Quel type de soutien le réseau d’expertise peut-il apporter aux pays qui ne sont pas encore équipés pour lutter contre la maladie ?
Le réseau d’expertise s’est positionné comme une base de données centrale et un lieu de référence vers lequel les parties prenantes peuvent se tourner pour poser toutes leurs questions. Le réseau constitue également une ressource pour l’OMSA et la FAO en vue de l’élaboration de recommandations et de l’établissement de meilleures pratiques : nous publions des documents d’orientation et participons à des groupes de travail et à des missions sur le terrain, afin d’aider les pays à développer leur capacité à faire face à la maladie.
Qui sont les experts à l’origine d’OFFLU ?

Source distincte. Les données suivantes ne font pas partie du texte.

(** If the value read from the payload is the identifier itself, the
    identifier is plain. *)
Lemma json_chars_identifier_plain (identifier r : string) :
  json_chars (identifier ++ String "034" "}") = Some (identifier, r) ->
  json_plain identifier = true.
Proof.
  intros H.
  destruct (@json_chars_inversion _ _ _ _ (le_n _) H)
    as ([pre Hpre] & Hlen & Hplain).
  rewrite append_length in Hlen, Hplain. simpl String.length in Hlen, Hplain.
  apply Hplain.
  destruct r as [|x [|y r]]; simpl String.length in *; try lia.
  exfalso.
  change (identifier ++ String "034" "}")
    with (identifier ++ (String "034" "" ++ String "}" "")) in Hpre.
  rewrite <- append_assoc_string in Hpre.
  apply append_last_inj in Hpre as [_ Hpre]. discriminate Hpre.
Qed.

(** Whatever the identifier, a payload that is read at all is an object
    whose first member is DbInstanceIdentifier, with the string the
    reader decodes from the identifier's place. *)
Lemma json_value_input_fstring_inversion (n : nat) (identifier : string)
  (v : json) (rest : string) :
  json_value (S (S (S n))) (input_fstring identifier) = Some (v, rest) ->
  exists str r ms,
    json_chars (identifier ++ String "034" "}") = Some (str, r)
    /\ v = JObject (("DbInstanceIdentifier", JString str) :: ms).
Proof.
  change (input_fstring identifier)
    with (String "{"
            (String "034"
               ("DbInstanceIdentifier"
                ++ String "034"
                     (String ":"
                        (String " "
                           (String "034"
                              (identifier ++ String "034" "}"))))))).
  cbn [json_value skip_ws is_ws Ascii.eqb Bool.eqb orb].
  cbn [json_members skip_ws is_ws Ascii.eqb Bool.eqb orb].
  rewrite (json_chars_plain "DbInstanceIdentifier" _ eq_refl).
  cbn [json_value skip_ws is_ws Ascii.eqb Bool.eqb orb].
  destruct (json_chars (identifier ++ String "034" "}")) as [[str r]|];
    [|discriminate].
  destruct (skip_ws r) as [|c r4]; [discriminate|].
  destruct c as [[] [] [] [] [] [] [] []]; try discriminate.
  - intros H. injection H as <- <-. eauto.
  - match goal with
    | |- match match ?x with _ => _ end with _ => _ end = _ -> _ =>
        destruct x as [[ms r5]|]; [|discriminate]
    end.
    intros H. injection H as <- <-. eauto.
Qed.

(** X10: the payload of lines 103 and 116 is the JSON object with the
    single key DbInstanceIdentifier mapped to the identifier exactly when
    the identifier has no double quote, no backslash and no control
    character. *)
Theorem input_fstring_json_iff_plain (identifier : string) :
  json_loads (input_fstring identifier)
  = Some (JObject [("DbInstanceIdentifier", JString identifier)])
  <-> json_plain identifier = true.
Proof.
  split; [|apply json_loads_input_fstring].
  unfold json_loads.
  assert (Hfuel : exists n,
             (2 * String.length (input_fstring identifier) + 2
              = S (S (S n)))%nat).
  { unfold input_fstring. simpl String.length.
    eexists. rewrite Nat.mul_succ_r, Nat.add_comm. simpl. reflexivity. }
  destruct Hfuel as [n ->].
  destruct (json_value (S (S (S n))) (input_fstring identifier))
    as [[v rest]|] eqn:Hv; [|discriminate].
  apply json_value_input_fstring_inversion in Hv as (str & r & ms & Hs & ->).
  destruct (skip_ws rest); [|discriminate].
  intros H. injection H as -> _.
  exact (json_chars_identifier_plain Hs).
Qed.

(** X11: the payload determines the identifier: what stands between the
    fixed opening and closing text of a payload is the identifier it was
    made from, so payloads of different identifiers differ. *)
Theorem input_fstring_injective :
  (forall identifier,
      payload_identifier (input_fstring identifier) = Some identifier)
  /\ (forall a b, input_fstring a = input_fstring b -> a = b).
Proof.
  split; [exact payload_identifier_input_fstring|].
  intros a b H. apply (f_equal payload_identifier) in H.
  rewrite !payload_identifier_input_fstring in H. now injection H.
Qed.

(** ** The two schedules together *)

Lemma fires_single_time (e : CronExpression) (d : Day) (t : nat * nat)
  (h m : nat) :
  cron_hours e = [CronValue h] -> cron_minutes e = [CronValue m] ->
  fires e d t = true -> t = (h, m).
Proof.
  intros Hh Hm H. destruct t as [th tm]. unfold fires in H.
  apply andb_true_iff in H as [_ H]. unfold time_matches in H.
  rewrite Hh, Hm in H.
  cbn [field_matches existsb item_matches fst snd] in H.
  rewrite !orb_false_r in H.
  apply andb_true_iff in H as [H1 H2].
  apply Nat.eqb_eq in H1, H2. now subst.
Qed.

(** X1: the description of the stop schedule names 6 PM, that is 18:00,
    while its expression fires at 06:30 and at no other time, on every
    day: the stop schedule never fires at the time its description
    names. *)
Theorem stop_description_names_another_time
  (env : Environment) (construct_id : string) :
  exists st stop start e,
    CdkProjectStack env construct_id = Some st
    /\ schedules st
       = [("StopRdsSchedule", stop); ("StartRdsSchedule", start)]
    /\ description stop = "Stops RDS instance at 6 PM UTC"
    /\ clock_time (description stop) = Some (18, 0)
    /\ parse_cron (schedule_expression stop) = Some e
    /\ (forall d, fire_times e d = [(6, 30)])
    /\ (forall d t, fires e d t = true ->
                    clock_time (description stop) <> Some t).
Proof.
  synthesize env construct_id.
  do 3 eexists.
  do 5 read.
  split.
  - intros d. rewrite fire_times_day. vm_compute. reflexivity.
  - intros d t H.
    apply fires_single_time with (h := 6) (m := 30) in H;
      [|reflexivity|reflexivity]. subst t.
    run_constructor. discriminate.
Qed.

(** X2: neither schedule has a flexible time window, so each fires at the
    minute its expression gives.  On a day on which both fire, the stop
    comes before the start, so the last action of such a day is a start;
    and from any firing of the start schedule to the stop of a following
    day at its time of day there are 480 minutes: 22:30 to 06:30. *)
Theorem stop_fires_before_start
  (env : Environment) (construct_id : string) :
  exists st stop start e_stop e_start,
    CdkProjectStack env construct_id = Some st
    /\ schedules st
       = [("StopRdsSchedule", stop); ("StartRdsSchedule", start)]
    /\ mode (flexible_time_window stop) = "OFF"
    /\ mode (flexible_time_window start) = "OFF"
    /\ parse_cron (schedule_expression stop) = Some e_stop
    /\ parse_cron (schedule_expression start) = Some e_start
    /\ (forall d t_stop t_start,
           fires e_stop d t_stop = true -> fires e_start d t_start = true ->
           minute_of_day t_stop < minute_of_day t_start)
    /\ (forall d d' t_start t_stop,
           fires e_start d t_start = true -> fires e_stop d' t_stop = true ->
           1440 - minute_of_day t_start + minute_of_day t_stop = 480).
Proof.
  synthesize env construct_id.
  do 4 eexists.
  do 6 read.
  split.
  - intros d ts tl Hs Hl.
    apply fires_single_time with (h := 6) (m := 30) in Hs;
      [|reflexivity|reflexivity].
    apply fires_single_time with (h := 22) (m := 30) in Hl;
      [|reflexivity|reflexivity].
    subst. apply Nat.ltb_lt. reflexivity.
  - intros d d' tl ts Hl Hs.
    apply fires_single_time with (h := 6) (m := 30) in Hs;
      [|reflexivity|reflexivity].
    apply fires_single_time with (h := 22) (m := 30) in Hl;
      [|reflexivity|reflexivity].
    subst. reflexivity.
Qed.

Nous sommes un réseau ouvert, donc par définition, nous n’excluons personne. Au début, nous n’étions qu’une dizaine de laboratoires de recherche. À mesure que nous avons développé des capacités dans les régions, d’autres partenaires ont rejoint OFFLU. Ils sont composés de chercheurs et de diagnosticiens, mais également de spécialistes en épidémiologie, surveillance, de professionnels de la santé et de la sécurité, de vétérinaires… Lorsque l’épidémie de grippe H1N1 a éclaté en 2009, nous avons créé un sous-groupe sur cette maladie qui était encore relativement négligée. D’autres sous-groupes ont suivi sur l’influenza équine, la faune sauvage, l’épidémiologie et la socio-économie.

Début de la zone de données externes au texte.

(** *** A whole request *)

(** A request that tracks a fresh id leaves nothing behind: however the
    backend answers (rejected, cancelled, blank, or text that is then
    written or not), however the write ends (it resolves, or it is
    rejected and the [catch] block removes the id that [applyResult] left
    tracked), whatever document changes arrive while the request runs and
    while the write is awaited, and whether or not showing the fallback
    document fails, the id is not tracked at the end and the tracked ids
    are those from before the request. *)
Theorem request_leaves_no_trace
    (host : Host) (showFallbackFails : bool)
    (pending tracked : gmap string PendingInsertion.t)
    (requestId uri : string) (range : Range)
    (events1 events2 : list ChangeEvent) (outcome : RunOutcome) :
  pending !! requestId = None ->
  track requestId uri range pending = Returned tracked ->
  let final :=
    completeRequest host (deliver events2) showFallbackFails requestId outcome
      (deliver events1 tracked) in
  final !! requestId = None
  /\ dom final = dom pending
  /\ activeCount final = activeCount pending.
Proof.
  intros Hfresh [= <-] final.
  set (running := deliver events1
                    (<[requestId := PendingInsertion.mk requestId uri range]> pending))
    in *.
  assert (Hdom : forall events,
             dom (delete requestId
                    (deliver events
                       (<[requestId := PendingInsertion.mk requestId uri range]>
                          pending)))
             = dom pending).
  { intros events.
    now rewrite <- deliver_delete, deliver_dom, delete_insert_id. }
  assert (Hcases : final = delete requestId running
                   \/ final = delete requestId (deliver events2 running)).
  { unfold final, completeRequest, remove.
    destruct outcome as [result|]; [|now left].
    destruct (cancelled result); [now left|].
    destruct (TextDocument.trim (resultText result)); [now left|].
    unfold applyResult.
    destruct (applyResult_begin host requestId (resultText result) running)
      as [res pending'|editor r t] eqn:Hbegin.
    - unfold applyResult_begin in Hbegin.
      destruct (running !! requestId) as [entry|] eqn:Hlook.
      + left.
        destruct (List.find _ (textDocuments host));
          [destruct (List.find _ (visibleTextEditors host))|];
          try discriminate; injection Hbegin as <- <-;
          simpl; destruct showFallbackFails; simpl;
          rewrite ?(delete_id (delete requestId running)) by apply lookup_delete_eq;
          reflexivity.
      + exfalso. unfold running in Hlook.
        rewrite deliver_lookup, lookup_insert_eq in Hlook. discriminate.
    - right. unfold applyResult_resume.
      destruct (edit host editor r t) as [success|]; [|reflexivity].
      destruct (negb success && showFallbackFails); [|reflexivity].
      apply delete_id, lookup_delete_eq. }
  assert (Hfinal : final !! requestId = None /\ dom final = dom pending).
  { destruct Hcases as [->| ->].
    - split; [apply lookup_delete_eq | apply (Hdom events1)].
    - split; [apply lookup_delete_eq|]. unfold running, deliver.
      rewrite <- fold_left_app. apply (Hdom (events1 ++ events2)). }
  destruct Hfinal as [Hnone Hd]. repeat split; [exact Hnone | exact Hd|].
  unfold activeCount. rewrite <- !size_dom. now rewrite Hd.
Qed.

Lemma request_leaves_no_trace_witness :
  let final :=
    completeRequest rejectingHost
      (deliver [mkChangeEvent "d" [ContentChange.mk (Range4 0 0 0 0) twoLines]])
      false "req-1"
      (RunResolved (mkProviderResult (txt "x") false))
      (deliver [mkChangeEvent "d" [ContentChange.mk (Range4 2 0 2 0) twoLines]]
         (<["req-1" := PendingInsertion.mk "req-1" "d" (Range4 10 0 12 5)]> ∅)) in
  final !! "req-1"%string = None
  /\ dom final = dom (∅ : gmap string PendingInsertion.t)
  /\ activeCount final = activeCount ∅.
Proof.
  apply (request_leaves_no_trace rejectingHost false ∅ _ "req-1" "d" (Range4 10 0 12 5)
           [mkChangeEvent "d" [ContentChange.mk (Range4 2 0 2 0) twoLines]]
           [mkChangeEvent "d" [ContentChange.mk (Range4 0 0 0 0) twoLines]]
           (RunResolved (mkProviderResult (txt "x") false))).
  - apply lookup_empty.
  - reflexivity.
Defined.

(** *** A change and its undo *)

(** A text inserted at or before the start of a range, or at or after its
    end, and then taken out again leaves the range as it was. *)
Theorem shiftRange_insert_then_undo (r : Range) (p : Position)
    (newText : list ascii) :
  range_wf r -> pos_nonneg p ->
  pos_le p (start r) \/ pos_le (end_ r) p ->
  shiftRange (shiftRange r (insertionAt p newText)) (undoInsertion p newText) = r.
Proof.
  intros (Hs & He & Hse) Hp Hside.
  destruct r as [[sl sc] [el ec]]. destruct p as [pl pc].
  unfold range_wf, pos_nonneg, pos_le in *. simpl in *.
  pose proof (lastNewLineLength_nonneg newText) as Hll.
  pose proof (addedLineCount_newlines newText) as Hadded.
  remember (shiftRange (mkRange (mkPosition sl sc) (mkPosition el ec))
              (insertionAt (mkPosition pl pc) newText)) as r' eqn:Hr'.
  revert Hr'.
  unfold undoInsertion, insertedEnd, insertionAt.
  unfold shiftRange at 1.
  unfold changeAfter, changeBefore, changeAbuts, lineDelta, removedLineCount,
    translate.
  cbn [line character start end_ ContentChange.range ContentChange.text].
  rewrite Hadded. clear Hadded.
  set (ll := lastNewLineLength newText) in *. clearbody ll.
  set (a := newlines newText) in *. clearbody a.
  rewrite ?Z.gtb_ltb, ?Z.geb_leb.
  repeat (match goal with
          | |- context [Z.ltb ?x ?y] => destruct (Z.ltb_spec x y)
          | |- context [Z.leb ?x ?y] => destruct (Z.leb_spec x y)
          | |- context [Z.eqb ?x ?y] => destruct (Z.eqb_spec x y)
          end; try lia; cbn [orb andb]; cbv iota);
    intros ->;
    unfold shiftRange, changeAfter, changeBefore, changeAbuts, lineDelta,
      removedLineCount, translate;
    cbn [line character start end_ ContentChange.range ContentChange.text];
    change (addedLineCount []) with 0; change (lastNewLineLength []) with 0;
    destruct (Nat.eqb_spec a 0);
    cbn [line character start end_];
    rewrite ?Z.gtb_ltb, ?Z.geb_leb;
    repeat (match goal with
            | |- context [Z.ltb ?x ?y] => destruct (Z.ltb_spec x y)
            | |- context [Z.leb ?x ?y] => destruct (Z.leb_spec x y)
            | |- context [Z.eqb ?x ?y] => destruct (Z.eqb_spec x y)
            end; try lia; cbn [orb andb line character start end_]; cbv iota);
    try reflexivity; f_equal; f_equal; lia.
Qed.

Lemma shiftRange_insert_then_undo_witness :
  shiftRange (shiftRange (Range4 5 10 6 2) (insertionAt (mkPosition 5 4) twoLines))
    (undoInsertion (mkPosition 5 4) twoLines)
  = Range4 5 10 6 2.
Proof.
  apply (shiftRange_insert_then_undo (Range4 5 10 6 2) (mkPosition 5 4) twoLines);
    unfold range_wf, pos_nonneg, pos_le; simpl; lia.
Defined.

(** Inside the range the same does not hold: a line break typed after the
    start of a range and taken out again moves the start of the range. *)
Lemma shiftRange_undo_inside_moves_start :
  shiftRange (shiftRange (Range4 5 10 6 0) (insertionAt (mkPosition 5 12) [NL]))
    (undoInsertion (mkPosition 5 12) [NL])
  = Range4 5 22 6 0.
Proof. reflexivity. Qed.

End TrackerStreamProps.

(** ** Trimming *)

Module TrimProps.

Import TextDocument.

Lemma trimEnd_nil_iff (s : list ascii) :
  trimEnd s = [] <-> forallb isWhiteSpace s = true.
Proof.
  induction s as [|c s IH]; simpl; [tauto|].
  destruct (trimEnd s) as [|x t].
  - destruct (isWhiteSpace c); simpl; [tauto|].
    split; [discriminate | discriminate].
  - split; [discriminate|]. intros H. apply andb_true_iff in H as [_ H].
    apply IH in H. discriminate.
Qed.

Lemma trimStart_nil_iff (s : list ascii) :
  trimStart s = [] <-> forallb isWhiteSpace s = true.
Proof.
  induction s as [|c s IH]; simpl; [tauto|].
  destruct (isWhiteSpace c); simpl; [exact IH|].
  split; discriminate.
Qed.

Lemma trimStart_head (s : list ascii) :
  match trimStart s with
  | [] => True
  | c :: _ => isWhiteSpace c = false
  end.
Proof.
  induction s as [|c s IH]; simpl; [exact I|].
  destruct (isWhiteSpace c) eqn:E; [exact IH | exact E].
Qed.

Lemma trimEnd_cons_nonws (c : ascii) (s : list ascii) :
  isWhiteSpace c = false -> trimEnd (c :: s) = c :: trimEnd s.
Proof. intros H. simpl. rewrite H. now destruct (trimEnd s). Qed.

Lemma trimEnd_idem (s : list ascii) : trimEnd (trimEnd s) = trimEnd s.
Proof.
  induction s as [|c s IH]; [reflexivity|]. simpl.
  destruct (trimEnd s) as [|x t] eqn:E.
  - destruct (isWhiteSpace c) eqn:Ec; [reflexivity|]. simpl. now rewrite Ec.
  - change (trimEnd (c :: x :: t))
      with (match trimEnd (x :: t) with
            | [] => if isWhiteSpace c then [] else [c]
            | t' => c :: t'
            end).
    now rewrite IH.
Qed.

Lemma trim_head (s : list ascii) :
  match trim s with
  | [] => True
  | c :: _ => isWhiteSpace c = false
  end.
Proof.
  unfold trim. pose proof (trimStart_head s) as H.
  destruct (trimStart s) as [|c r]; [exact I|].
  now rewrite (trimEnd_cons_nonws c r H).
Qed.

Lemma trim_nil_iff (s : list ascii) :
  trim s = [] <-> forallb isWhiteSpace s = true.
Proof.
  unfold trim. rewrite <- trimStart_nil_iff.
  pose proof (trimStart_head s) as H.
  destruct (trimStart s) as [|c r]; [tauto|].
  rewrite (trimEnd_cons_nonws c r H). split; discriminate.
Qed.

Lemma trim_idem (s : list ascii) : trim (trim s) = trim s.
Proof.
  pose proof (trim_head s) as H. unfold trim in *.
  destruct (trimEnd (trimStart s)) as [|c r] eqn:E; [reflexivity|].
  simpl trimStart. rewrite H. rewrite <- E. apply trimEnd_idem.
Qed.

Lemma trimEnd_trim (s : list ascii) : trimEnd (trim s) = trim s.
Proof. unfold trim. apply trimEnd_idem. Qed.

Lemma trimEnd_app_fixed (x e : list ascii) :
  e <> [] -> trimEnd e = e -> trimEnd (x ++ e) = x ++ e.
Proof.
  intros Hne He. induction x as [|c x IH]; [exact He|].
  simpl. rewrite IH. destruct (x ++ e) eqn:E; [|reflexivity].
  apply app_eq_nil in E as [_ E]. contradiction.
Qed.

Favoriser la collaboration grâce aux réseaux : tour d’horizon
En tant que chercheur, que gagnez-vous à faire partie d’un tel réseau d’expertise ?

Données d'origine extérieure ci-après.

(** * RSSKING: the ingestion pipeline (fetcher.py) and the digest
      validator (digest.py), embedded in Rocq.

    Conventions of the embedding.

    - A Python [str] is a Rocq [string] whose characters are read as the
      code points U+0000..U+00FF; [isspace], [lower] and the regular
      expression class [\w] are those of Python 3 on that range.
    - A [datetime] aware of UTC is the number of microseconds since
      1970-01-01T00:00:00Z, a [Z].  [datetime.now] is an input: a function
      that reads the clock receives the instant it read.
    - A Python [float] score is a rational [Q]: binary64 arithmetic is read
      as exact arithmetic.
    - A Python dictionary is a [gmap], a Python set a [gset]; a row of a
      table is a record with the columns the code reads.
    - The store, the feed sources and the log are explicit: a run returns
      the trace of its store calls and log records, and receives what each
      call answered. *)

From Stdlib Require Import ZArith QArith Qround Qminmax String Ascii List Lia Lqa.
From stdpp Require Import base gmap sets list strings.

#[local] Set Warnings "-register-all,-clear-no-such-hyp".
#[local] Open Scope Z_scope.

(** ** Python strings *)

Module PyStr.

Definition code (c : ascii) : N := N_of_ascii c.

Definition between (lo hi n : N) : bool := ((lo <=? n) && (n <=? hi))%N.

Ces responsabilités viennent s’ajouter à mon travail quotidien, sur la base du volontariat, mais elles en valent la peine. Grâce à OFFLU, nous sommes la vigie mondiale en matière d’influenza animale. Nous sommes reliés à un réseau d’informations sur ce qui se passe dans d’autres parties du monde : les cas de maladies, les virus qui en sont la cause, la manière dont ils évoluent et se propagent, si et où ils affectent les humains… Travailler sous l’égide d’OFFLU permet de réunir des spécialistes du monde entier, chacun avec une vision et une approche des problèmes qui lui sont propres. En tant que collectif, nous avons accès à des financements importants et à des programmes financés à l’échelle internationale.
Parlez-vous collectivement ou à titre individuel ?
Nous faisons les deux, pour autant que nous conservions notre impartialité. Par exemple, nous travaillons actuellement sur une initiative visant à cartographier toutes les variations des virus responsables de l’influenza aviaire. Notre rapport sera mis à la disposition de la communauté internationale pour réfléchir au meilleur choix de vaccins pour les volailles. Nos données sont utiles parce qu’elles sont recueillies de manière impartiale. Nos organisations respectives, l’OMSA et la FAO, préservent notre liberté d’expression scientifique.
Nos données sont utiles parce qu’elles sont recueillies de manière impartiale. Nos organisations respectives, l’OMSA et la FAO, préservent notre liberté d’expression scientifique.
Professeur Ian Brown
Qu’est-ce qui permet à votre réseau de perdurer au bout de vingt ans d’existence ?
Il est important que chaque membre perçoive la valeur de sa contribution. Les résultats de notre analyse collective sont partagés avec le réseau afin que chacun ait envie de continuer à y contribuer. Il est essentiel de pouvoir disposer d’un secrétariat de qualité, tel que celui de l’OMSA, pour que l’information continue de circuler.
Quels conseils donneriez-vous aux nouveaux réseaux scientifiques ?
Mon conseil serait de commencer petit, avec un objectif très clair, afin de ne pas trop épuiser vos ressources. Les gens ont tendance à travailler avec des collègues qu’ils connaissent et en qui ils ont confiance. Nous avons commencé avec un petit groupe de personnes qui se connaissaient très bien. Au fil du temps, avec l’élargissement de notre champ d’action, d’autres personnes ont souhaité nous rejoindre. Mais nous avons conservé notre objectif commun : notre rôle est de donner aux pays les meilleures informations et les meilleurs conseils possibles pour lutter contre l’influenza animale.